**Prompt**
In the listing below, find the line containing "as (Hret & _ & _ & Hlog)." and the line containing "A shallow embedding". Repeat exactly those two lines and every line between them, nothing more.
Start of Information shown
Lemma log_grows_trans (s1 s2 s3 : taskScheduler (W * list Task)) :
  log_grows s1 s2 -> log_grows s2 s3 -> log_grows s1 s3.
Proof.
  intros [n1 H1] [n2 H2]. exists (n1 ++ n2). rewrite H2, H1, app_assoc. reflexivity.
Qed.

Lemma let_go_later (s1 s2 s3 : taskScheduler (W * list Task)) id :
  let_go s1 s2 id -> log_grows s2 s3 -> let_go s1 s3 id.
Proof.
  intros (n1 & t & H1 & Hin & Hid & Hst) [n2 H2]. exists (n1 ++ n2), t.
  rewrite H2, H1, app_assoc. repeat split; auto. apply in_or_app. left. exact Hin.
Qed.

Lemma let_go_earlier (s1 s2 s3 : taskScheduler (W * list Task)) id :
  log_grows s1 s2 -> let_go s2 s3 id -> let_go s1 s3 id.
Proof.
  intros [n1 H1] (n2 & t & H2 & Hin & Hid & Hst). exists (n1 ++ n2), t.
  rewrite H2, H1, app_assoc. repeat split; auto. apply in_or_app. right. exact Hin.
Qed.

Lemma processNone_logged (t : Task) (s : taskScheduler (W * list Task)) :
  let r := processNone (logged E) t s in
  if fst (fst r) then snd (world (snd r)) = snd (world s) ++ [t]
  else snd (world (snd r)) = snd (world s).
Proof.
  unfold processNone, bind, call, ret, logged. simpl.
  destruct (DropTaskMeta E t (fst (world s))) as [[] w]; reflexivity.
Qed.

Lemma processNone_log (t : Task) (s : taskScheduler (W * list Task)) :
  log_grows s (snd (processNone (logged E) t s)).
Proof.
  pose proof (processNone_logged t s) as H. simpl in H.
  destruct (fst (fst (processNone (logged E) t s))).
  - exists [t]. exact H.
  - exists []. rewrite app_nil_r. exact H.
Qed.

Lemma processInit_log (t : Task) (n : UniqueID) (s : taskScheduler (W * list Task)) :
  log_grows s (snd (processInit (logged E) t n s)).
Proof.
  unfold processInit, logged, with_log. hooks; exists []; simpl; rewrite app_nil_r; reflexivity.
Qed.

Lemma process_log (t : Task) (n : UniqueID) (s : taskScheduler (W * list Task)) :
  log_grows s (snd (process (logged E) t n s)).
Proof.
  unfold process. destruct (GetState t); auto using processNone_log, processInit_log;
    apply log_grows_refl.
Qed.
(** C6, with the precondition the code has.  When the role-id and
    secret-id files can be read and the token cache file holds a token
    that is not empty and that the health check finds good (a TTL of at
    least 5), [InitApprole] sends no login request: it reads the three
    files, installs the cached token, looks the token up and returns
    it. *)
Theorem InitApprole_reuses_cached_token
    (E : Env) (rf sf tf p : string) (w : World) (r s content : string) :
  files w !! rf = Some r -> files w !! sf = Some s ->
  files w !! tf = Some content ->
  Go.TrimSuffix content Go.newline <> "" ->
  reports_ttl 5
    (backend E (requests w) (Go.TrimSuffix content Go.newline) lookup_self) ->
  fst (InitApprole E rf sf tf p w)
    = Returns (Go.TrimSuffix content Go.newline, None)
  /\ clientToken (snd (InitApprole E rf sf tf p w))
     = Go.TrimSuffix content Go.newline
  /\ events (InitApprole E rf sf tf p) w
     = [EvReadFile rf (Some r); EvReadFile sf (Some s);
        EvReadFile tf (Some content);
        EvSetToken (Go.TrimSuffix content Go.newline)
          (init_recorded rf sf tf p (authCache w));
        EvRequest InGetTokenTTL (Go.TrimSuffix content Go.newline)
          lookup_self
          (backend E (requests w) (Go.TrimSuffix content Go.newline)
             lookup_self)]
  /\ logins (events (InitApprole E rf sf tf p) w) = O.
Proof.
  intros Hr Hs Ht Hne Hh. apply verdict_false in Hh.
  pose proof (InitApprole_cache_hit E rf sf tf p w r s content
                Hr Hs Ht Hne Hh) as Hrun.
  assert (Hev : events (InitApprole E rf sf tf p) w
     = [EvReadFile rf (Some r); EvReadFile sf (Some s);
        EvReadFile tf (Some content);
        EvSetToken (Go.TrimSuffix content Go.newline)
          (init_recorded rf sf tf p (authCache w));
        EvRequest InGetTokenTTL (Go.TrimSuffix content Go.newline)
          lookup_self
          (backend E (requests w) (Go.TrimSuffix content Go.newline)
             lookup_self)]).
  { apply events_eq. rewrite Hrun. unfold init_loaded.
    rewrite Hr, Hs, Ht. cbn. rewrite <- !app_assoc. reflexivity. }
  rewrite Hev, Hrun. unfold init_loaded. rewrite Ht.
  repeat split; reflexivity.
Qed.

Lemma InitApprole_reuses_cached_token_witness :
  fst (InitApprole Scenario.init_env "/r" "/s" "/t" "" Scenario.init_world)
    = Returns ("t-0", None)
  /\ logins (events (InitApprole Scenario.init_env "/r" "/s" "/t" "")
               Scenario.init_world) = O.
Proof.
  destruct (InitApprole_reuses_cached_token Scenario.init_env
              "/r" "/s" "/t" "" Scenario.init_world
              ("role-id" +:+ Go.newline) ("secret-id" +:+ Go.newline) "t-0")
    as (Hret & _ & _ & Hlog).
  - reflexivity.
  - reflexivity.
  - reflexivity.
  - discriminate.
  - exists {| Data := {[ "ttl" := VNumber "3600" ]}; Auth := None |},
      "3600", 3600.
    split; [reflexivity|split; [reflexivity|split; [reflexivity|lia]]].
  - split; [exact Hret|exact Hlog].
Defined.
(** * ChatContext: code-paired chat sessions over an in-process room registry

    A shallow embedding of [src/context/ChatContext.tsx].  The module-level
    [rooms] map and the state of every mounted [ChatProvider] are gathered in
    one [World]; each operation of the context ([generateCode], [joinChat],
    [sendMessage], [leaveChat]) is a function on worlds.

    Conventions of the embedding.
    - The outcome of each call into the crypto provider ([generateKeyPair],
      [generatePairingCode]) is an input of the operation that awaits it.
    - [uuidv4()] draws from a supply of fresh identifiers; object identities
      (closures, promises) draw from a second supply.
    - The state updates an operation queues are applied together at the
      re-render that follows it; that re-render then runs the cleanup of the
      effect declared at lines 43-55 when one of its dependencies changed.
    - A React state setter that receives a function treats it as an updater:
      the new state is the result of calling that function on the previous
      state ([basicStateReducer]). *)

From stdpp Require Import gmap strings list fin_maps.
From Stdlib Require Import ZArith.

Set Default Proof Using "Type".

(** ** Data model *)

Definition uuid := nat.

Inductive MessageType := text | image | audio.
Inductive Sender := self | peer.

#[global] Instance MessageType_eq_dec : EqDecision MessageType.
Proof. solve_decision. Defined.
#[global] Instance Sender_eq_dec : EqDecision Sender.
Proof. solve_decision. Defined.

(** [Message] of [../types]; a property read off a value that lacks it is
    [undefined], written [None]. *)
Module Message.
Record t := mk {
  id : uuid;
  content : option string;
  type : option MessageType;
  timestamp : Z;
  sender : Sender;
  encrypted : bool
}.
End Message.

#[global] Instance Message_eq_dec : EqDecision Message.t.
Proof. solve_decision. Defined.

(** The closure built at lines 94-109: its identity and the provider
    instance whose [setMessages] it captured. *)
Record Callback := mkCallback { cb_ref : nat; cb_owner : nat }.

#[global] Instance Callback_eq_dec : EqDecision Callback.
Proof. solve_decision. Defined.

(** Values the [messageCallback] state cell can hold at run time. *)
Inductive Value :=
| VNull
| VFun (f : Callback)
| VPromise (p : nat).

#[global] Instance Value_eq_dec : EqDecision Value.
Proof. solve_decision. Defined.

(** What a callback can be applied to: [null], or an object of which only
    the [content] and [type] properties are read. *)
Inductive Arg :=
| ANull
| AObject (content : option string) (type : option MessageType).

Inductive Exn :=
| Error (message : string)
| CryptoError (detail : string).

Inductive Outcome (A : Type) :=
| Returns (a : A)
| Throws (e : Exn).
Arguments Returns {A} a.
Arguments Throws {A} e.

Definition NotPairedError : Exn := Error "Not connected or paired".

(** Entry of the [rooms] map (lines 7-10); [listeners] is a JS [Set], kept
    in insertion order and without duplicates. *)
Record Room := mkRoom { creator : uuid; listeners : list Callback }.

(** The [useState] cells of one [ChatProvider] (lines 34-39). *)
Record Session := mkSession {
  messages : list Message.t;
  isConnected : bool;
  isPaired : bool;
  pairingCode : option string;
  messageCallback : Value;
  userId : uuid
}.

Record World := mkWorld {
  rooms : gmap string Room;
  sessions : gmap nat Session;
  uuids : nat;
  objects : nat;
  clock : Z
}.

(** ** Primitive steps *)

Definition uuidv4 (w : World) : uuid * World :=
  (uuids w, mkWorld (rooms w) (sessions w) (S (uuids w)) (objects w) (clock w)).

(** [Date.now()]; the clock moves between operations only. *)
Definition Date_now (w : World) : Z := clock w.

Definition elapse (dt : Z) (w : World) : World :=
  mkWorld (rooms w) (sessions w) (uuids w) (objects w) (clock w + dt).

Definition new_object (w : World) : nat * World :=
  (objects w, mkWorld (rooms w) (sessions w) (uuids w) (S (objects w)) (clock w)).

Definition with_rooms (f : gmap string Room → gmap string Room) (w : World) : World :=
  mkWorld (f (rooms w)) (sessions w) (uuids w) (objects w) (clock w).

(** A state setter of provider [sid]; it does nothing once the provider is
    gone. *)
Definition setState (sid : nat) (f : Session → Session) (w : World) : World :=
  mkWorld (rooms w) (alter f sid (sessions w)) (uuids w) (objects w) (clock w).

Definition setMessages (sid : nat) (f : list Message.t → list Message.t) : World → World :=
  setState sid (λ s, mkSession (f (messages s)) (isConnected s) (isPaired s)
                               (pairingCode s) (messageCallback s) (userId s)).

Definition setIsPaired (sid : nat) (b : bool) : World → World :=
  setState sid (λ s, mkSession (messages s) (isConnected s) b
                               (pairingCode s) (messageCallback s) (userId s)).

Definition setPairingCode (sid : nat) (c : option string) : World → World :=
  setState sid (λ s, mkSession (messages s) (isConnected s) (isPaired s)
                               c (messageCallback s) (userId s)).

Definition storeMessageCallback (sid : nat) (v : Value) : World → World :=
  setState sid (λ s, mkSession (messages s) (isConnected s) (isPaired s)
                               (pairingCode s) v (userId s)).

(** JS truthiness of the two cells tested at lines 45, 122 and 154. *)
Definition truthy_code (c : option string) : bool :=
  match c with
  | Some s => negb (String.eqb s "")
  | None => false
  end.

Definition truthy (v : Value) : bool :=
  match v with
  | VNull => false
  | _ => true
  end.

(** [Set.prototype.add] and [Set.prototype.delete] on the listener set. *)
Definition Set_add (c : Callback) (l : list Callback) : list Callback :=
  if decide (c ∈ l) then l else l ++ [c].

Definition Set_delete (v : Value) (l : list Callback) : list Callback :=
  filter (λ c, VFun c ≠ v) l.

(** ** The delivery callback (lines 94-109)

    An async function: it always returns a fresh promise.  [uuidv4()] is
    evaluated first; reading [message.content] of [null] throws a
    [TypeError], which the [catch] at line 106 swallows. *)
Definition callback (c : Callback) (message : Arg) (w : World) : Value * World :=
  let '(i, w) := uuidv4 w in
  let w :=
    match message with
    | ANull => w
    | AObject ct ty =>
        setMessages (cb_owner c)
          (λ prev, prev ++ [Message.mk i ct ty (Date_now w) peer true]) w
    end in
  let '(p, w) := new_object w in
  (VPromise p, w).

(** A state value handed to a callback as its [message]: neither a function
    nor a promise has a [content] or a [type] property. *)
Definition as_message (v : Value) : Arg :=
  match v with
  | VNull => ANull
  | _ => AObject None None
  end.

(** [setMessageCallback(action)].  React's [basicStateReducer] computes the
    next state as [typeof action === 'function' ? action(prev) : action]: a
    function handed to the setter is called as an updater on the previous
    state, and what it returns is stored.  Line 111 hands it the async
    closure of lines 94-109, so the closure runs once with the previous
    cell value as its [message] and the cell ends up holding the promise
    that call returns, not the closure. *)
Definition setMessageCallback (sid : nat) (action : Value) (w : World) : World :=
  match action with
  | VFun f =>
      match sessions w !! sid with
      | Some s =>
          let '(r, w) := callback f (as_message (messageCallback s)) w in
          storeMessageCallback sid r w
      | None => w
      end
  | v => storeMessageCallback sid v w
  end.

(** ** Subscription cleanup (lines 45-53, repeated at 154-162) *)
Definition unsubscribe (code : option string) (cb : Value) (w : World) : World :=
  if truthy_code code && truthy cb then
    match code with
    | Some c =>
        match rooms w !! c with
        | Some room =>
            let ls := Set_delete cb (listeners room) in
            if decide (length ls = 0) then with_rooms (delete c) w
            else with_rooms (<[c := mkRoom (creator room) ls]>) w
        | None => w
        end
    | None => w
    end
  else w.

(** The re-render after an operation of provider [sid]: [prev] is the state
    the previous render (and so the pending effect cleanup) captured. *)
Definition rerender (sid : nat) (prev : Session) (w : World) : World :=
  match sessions w !! sid with
  | Some s =>
      if decide (pairingCode s = pairingCode prev ∧
                 messageCallback s = messageCallback prev)
      then w
      else unsubscribe (pairingCode prev) (messageCallback prev) w
  | None => w
  end.

(** ** Operations of the context *)

(** Mounting a [ChatProvider] as instance [sid] (lines 34-39). *)
Definition ChatProvider (sid : nat) (w : World) : World :=
  let '(u, w) := uuidv4 w in
  mkWorld (rooms w) (<[sid := mkSession [] true false None VNull u]> (sessions w))
          (uuids w) (objects w) (clock w).

(** Lines 57-75.  [kp] and [pc] are the outcomes of [generateKeyPair] and
    [generatePairingCode]. *)
Definition generateCode (sid : nat) (kp : Outcome ()) (pc : Outcome string)
    (w : World) : option (Outcome string * World) :=
  s ← sessions w !! sid;
  Some match kp with
       | Throws e => (Throws e, w)
       | Returns _ =>
           match pc with
           | Throws e => (Throws e, w)
           | Returns code =>
               let w := with_rooms (<[code := mkRoom (userId s) []]>) w in
               let w := setPairingCode sid (Some code) w in
               let w := setIsPaired sid true w in
               (Returns code, rerender sid s w)
           end
       end.

(** Lines 77-119.  [kp] is the outcome of [generateKeyPair]. *)
Definition joinChat (sid : nat) (code : string) (kp : Outcome ())
    (w : World) : option (Outcome bool * World) :=
  s ← sessions w !! sid;
  Some match rooms w !! code with
       | None => (Returns false, w)
       | Some room =>
           if decide (creator room = userId s) then (Returns false, w)
           else
             match kp with
             | Throws _ => (Returns false, w)
             | Returns _ =>
                 let w := setPairingCode sid (Some code) w in
                 let '(r, w) := new_object w in
                 let cb := mkCallback r sid in
                 let w := setMessageCallback sid (VFun cb) w in
                 let w := with_rooms
                            (<[code := mkRoom (creator room)
                                              (Set_add cb (listeners room))]>) w in
                 let w := setIsPaired sid true w in
                 (Returns true, rerender sid s w)
             end
       end.

(** Lines 121-151. *)
Definition broadcast (own : Value) (m : Arg) (ls : list Callback)
    (w : World) : World :=
  foldl (λ w listener,
           if decide (VFun listener ≠ own) then (callback listener m w).2
           else w) w ls.

Definition sendMessage (sid : nat) (content : string) (type : MessageType)
    (w : World) : option (Outcome () * World) :=
  s ← sessions w !! sid;
  Some (if negb (isPaired s) || negb (truthy_code (pairingCode s))
        then (Throws NotPairedError, w)
        else
          let '(i, w) := uuidv4 w in
          let w := setMessages sid
                     (λ prev, prev ++ [Message.mk i (Some content) (Some type)
                                                   (Date_now w) self true]) w in
          let w :=
            match pairingCode s ≫= (rooms w !!.) with
            | Some room =>
                broadcast (messageCallback s)
                          (AObject (Some content) (Some type)) (listeners room) w
            | None => w
            end in
          (Returns (), w)).

(** Lines 153-168; [crypto.reset()] has no effect on the world. *)
Definition leaveChat (sid : nat) (w : World) : option (Outcome () * World) :=
  s ← sessions w !! sid;
  let w := unsubscribe (pairingCode s) (messageCallback s) w in
  let w := setMessages sid (λ _, []) w in
  let w := setIsPaired sid false w in
  let w := setPairingCode sid None w in
  let w := setMessageCallback sid VNull w in
  Some (Returns (), rerender sid s w).
(** [adjustScaleForAnnotation]. *)
Definition annotationBox (b : Box) (pr : AnnotationType) : Box :=
  let note_rect := rect_ pr in
  let this_x := px (trans_ note_rect) in
  let this_y := py (trans_ note_rect) in
  let '(this_x_min, this_x_max) :=
    match align_ pr with
    | START => (this_x, this_x + rect_width_ note_rect)
    | END_ => (this_x - rect_width_ note_rect, this_x)
    | MIDDLE => (this_x - rect_width_ note_rect / 2.0,
                 this_x + rect_width_ note_rect / 2.0)
    end in
  let this_y_max := this_y + rect_height_ note_rect / 2.0 in
  let this_y_min := this_y - rect_height_ note_rect / 2.0 in
  mkBox (Rmin (bx_min b) this_x_min) (Rmin (by_min b) this_y_min)
        (Rmax (bx_max b) this_x_max) (Rmax (by_max b) this_y_max).

Definition adjustScaleForAnnotation (notes : list AnnotationType)
    (s : ScaleState) : ScaleState :=
  let b0 := mkBox (x_min_ s) (y_min_ s)
              (x_min_ s + x_range_ s) (y_min_ s + y_range_ s) in
  let b := fold_left annotationBox notes b0 in
  set_box (bx_min b) (by_min b)
    (Rmax (bx_max b - bx_min b) (x_range_ s))
    (Rmax (by_max b - by_min b) (y_range_ s)) s.

Definition set_radicals (r : list (StringRect * OrientType))
    (c : RenderContext) : RenderContext :=
  mkRenderContext (ctx_at_cds c) (ctx_atomic_nums c) (ctx_atom_syms c)
    (ctx_annotations c) (ctx_pre_shapes c) (ctx_post_shapes c) r.
Lemma list_first_split (sep s : string) :
  exists h, list_first (split sep s) = Ok h.
Proof.
  destruct (split_nonempty sep s) as (h & t & E). rewrite E. cbn. eauto.
Qed.

Lemma list_last_cons {A : Type} (x : A) (l : list A) :
  exists y, list_last (x :: l) = Ok y.
Proof.
  revert x. induction l as [|z l IH]; intros x.
  - cbn. eauto.
  - destruct (IH z) as (y & E). exists y.
    change (list_last (x :: z :: l)) with (list_last (z :: l)). exact E.
Qed.

Lemma list_last_split (sep s : string) :
  exists y, list_last (split sep s) = Ok y.
Proof.
  destruct (split_nonempty sep s) as (h & t & E). rewrite E.
  apply list_last_cons.
Qed.

End SplitFacts.

(** ** Path helpers *)



Lemma concat_cons_starts (x : string) (t : list string) :
  exists rest, String.concat EmptyString (x :: t) = x ++ rest.
Proof.
  destruct t as [|y t]; cbn.
  - exists EmptyString. induction x; cbn; congruence.
  - eauto.
Qed.

(** [win_to_linux] always returns, and what it returns is POSIX-style. *)
Lemma win_to_linux_is_linux (path : string) :
  exists q, win_to_linux path = Ok q /\ is_linux q = true.
Proof.
  unfold win_to_linux. destruct (is_linux path) eqn:L.
  - eauto.
  - destruct (split_nonempty ":" path) as (h & t & E). rewrite E. cbn [list_first list_set_first bind].
    unfold join. destruct (concat_cons_starts ("/mnt/" ++ lower h) t) as (rest & ->).
    eexists. split; [reflexivity|]. reflexivity.
Qed.

(** [linux_to_win] raises only when [is_win] does. *)
Lemma linux_to_win_returns (path : string) (w : bool) :
  is_win path = Ok w -> exists q, linux_to_win path = Ok q.
Proof.
  intros W. unfold linux_to_win. rewrite W. cbn [bind]. destruct w; [eauto|].
  destruct (split_nonempty "/" (replace "/mnt/" EmptyString path)) as (h & t & E).
  rewrite E. cbn. eauto.
Qed.

(** C9. For every path [p] that [is_win] accepts, [win_to_linux] is
    idempotent after its first application: the first application
    returns a POSIX-style path [q], and [win_to_linux] returns a
    POSIX-style path unchanged. *)
Theorem win_to_linux_idempotent (p : string) :
  is_win p = Ok true ->
  exists q, win_to_linux p = Ok q /\ is_linux q = true /\
            win_to_linux q = Ok q.
Proof.
  intros _. destruct (win_to_linux_is_linux p) as (q & E & L).
  exists q. repeat split; trivial.
  unfold win_to_linux. now rewrite L.
Qed.

Lemma win_to_linux_idempotent_witness :
  is_win ("D:" ++ bs ++ "data") = Ok true /\
  exists q, win_to_linux ("D:" ++ bs ++ "data") = Ok q /\
            is_linux q = true /\ win_to_linux q = Ok q.
Proof.
  split; [reflexivity|].
  apply (win_to_linux_idempotent ("D:" ++ bs ++ "data")). reflexivity.
Defined.

Example win_to_linux_data :
  win_to_linux ("D:" ++ bs ++ "data") = Ok "/mnt/d/data" /\
  win_to_linux "/mnt/d/data" = Ok "/mnt/d/data".
Proof. split; reflexivity. Qed.



Example adj_path_examples :
  adj_path "Linux" ("C:" ++ bs ++ "Users" ++ bs ++ "x") = Ok "/mnt/c/Users/x" /\
  adj_path "Windows" "/mnt/c/Users/x" = Ok ("C:" ++ bs ++ "Users" ++ bs ++ "x") /\
  adj_path "Windows" ("C:" ++ bs ++ "Users") = Ok ("C:" ++ bs ++ "Users") /\
  adj_path "Darwin" "/tmp/x" = Ok "/tmp/x" /\
  adj_path "Windows" "/" = Ok "/" /\
  is_win EmptyString = Raise (IndexError "string index out of range").
Proof. repeat split; reflexivity. Qed.

(** ** The round trip of a Windows path *)

Lemma prefix_char (c a : ascii) (s : string) :
  String.prefix (String c EmptyString) (String a s) = Ascii.eqb c a.
Proof.
  cbn [String.prefix]. destruct (ascii_dec c a) as [->|N].
  - rewrite Ascii.eqb_refl. now destruct s.
  - symmetry. now apply Ascii.eqb_neq.
Qed.

Lemma append_nil_r (s : string) : s ++ EmptyString = s.
Proof. induction s; cbn; congruence. Qed.

Lemma append_assoc (a b c : string) : (a ++ b) ++ c = a ++ (b ++ c).
Proof. induction a; cbn; congruence. Qed.

Lemma rev_onto_app (s acc : string) :
  rev_onto acc s = rev_onto EmptyString s ++ acc.
Proof.
  revert acc. induction s as [|c s IH]; intros acc; [reflexivity|].
  cbn [rev_onto]. rewrite (IH (String c acc)), (IH (String c EmptyString)).
  rewrite append_assoc. reflexivity.
Qed.

Lemma rev_cons (a : ascii) (cur : string) :
  rev (String a cur) = rev cur ++ String a EmptyString.
Proof. unfold rev. cbn [rev_onto]. apply rev_onto_app. Qed.

Lemma split_free (c : ascii) (s : string) :
  free_of c s = true ->
  forall cur, split_go (String c EmptyString) 0 cur s = [rev cur ++ s].
Proof.
  induction s as [|a s IH]; intros F cur.
  - cbn. now rewrite append_nil_r.
  - cbn [free_of] in F. apply andb_prop in F. destruct F as [N F].
    cbn [split_go]. rewrite prefix_char.
    apply negb_true_iff in N. rewrite N, (IH F), rev_cons.
    now rewrite append_assoc.
Qed.

Lemma split_sep (c : ascii) (x rest : string) :
  free_of c x = true ->
  forall cur,
    split_go (String c EmptyString) 0 cur (x ++ String c rest)
    = (rev cur ++ x) :: split_go (String c EmptyString) 0 EmptyString rest.
Proof.
  induction x as [|a x IH]; intros F cur.
  - cbn [append split_go]. rewrite prefix_char, Ascii.eqb_refl.
    cbn [String.length Nat.sub]. now rewrite append_nil_r.
  - cbn [free_of] in F. apply andb_prop in F. destruct F as [N F].
    cbn [append split_go]. rewrite prefix_char.
    apply negb_true_iff in N. rewrite N, (IH F), rev_cons.
    now rewrite append_assoc.
Qed.

Lemma split_sep_join (c : ascii) (segments : list string) :
  Forall (fun seg => free_of c seg = true) segments ->
  forall x cur,
    free_of c x = true ->
    split_go (String c EmptyString) 0 cur (x ++ sep_join c segments)
    = (rev cur ++ x) :: segments.
Proof.
  induction 1 as [|seg rest S _ IH]; intros x cur F.
  - cbn [sep_join]. rewrite append_nil_r. now apply split_free.
  - cbn [sep_join]. rewrite split_sep by exact F. f_equal.
    now rewrite IH.
Qed.

Lemma replace_char (c c' : ascii) (s : string) :
  replace_go (String c EmptyString) (String c' EmptyString) 0 s
  = map_chars (fun a => if Ascii.eqb c a then c' else a) s.
Proof.
  induction s as [|a s IH]; [reflexivity|].
  cbn [replace_go map_chars]. rewrite prefix_char.
  destruct (Ascii.eqb c a); cbn [String.length Nat.sub append]; now rewrite IH.
Qed.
End of Information shown
**Answer to the exercise**
    as (Hret & _ & _ & Hlog).
  - reflexivity.
  - reflexivity.
  - reflexivity.
  - discriminate.
  - exists {| Data := {[ "ttl" := VNumber "3600" ]}; Auth := None |},
      "3600", 3600.
    split; [reflexivity|split; [reflexivity|split; [reflexivity|lia]]].
  - split; [exact Hret|exact Hlog].
Defined.
(** * ChatContext: code-paired chat sessions over an in-process room registry

    A shallow embedding of [src/context/ChatContext.tsx].  The module-level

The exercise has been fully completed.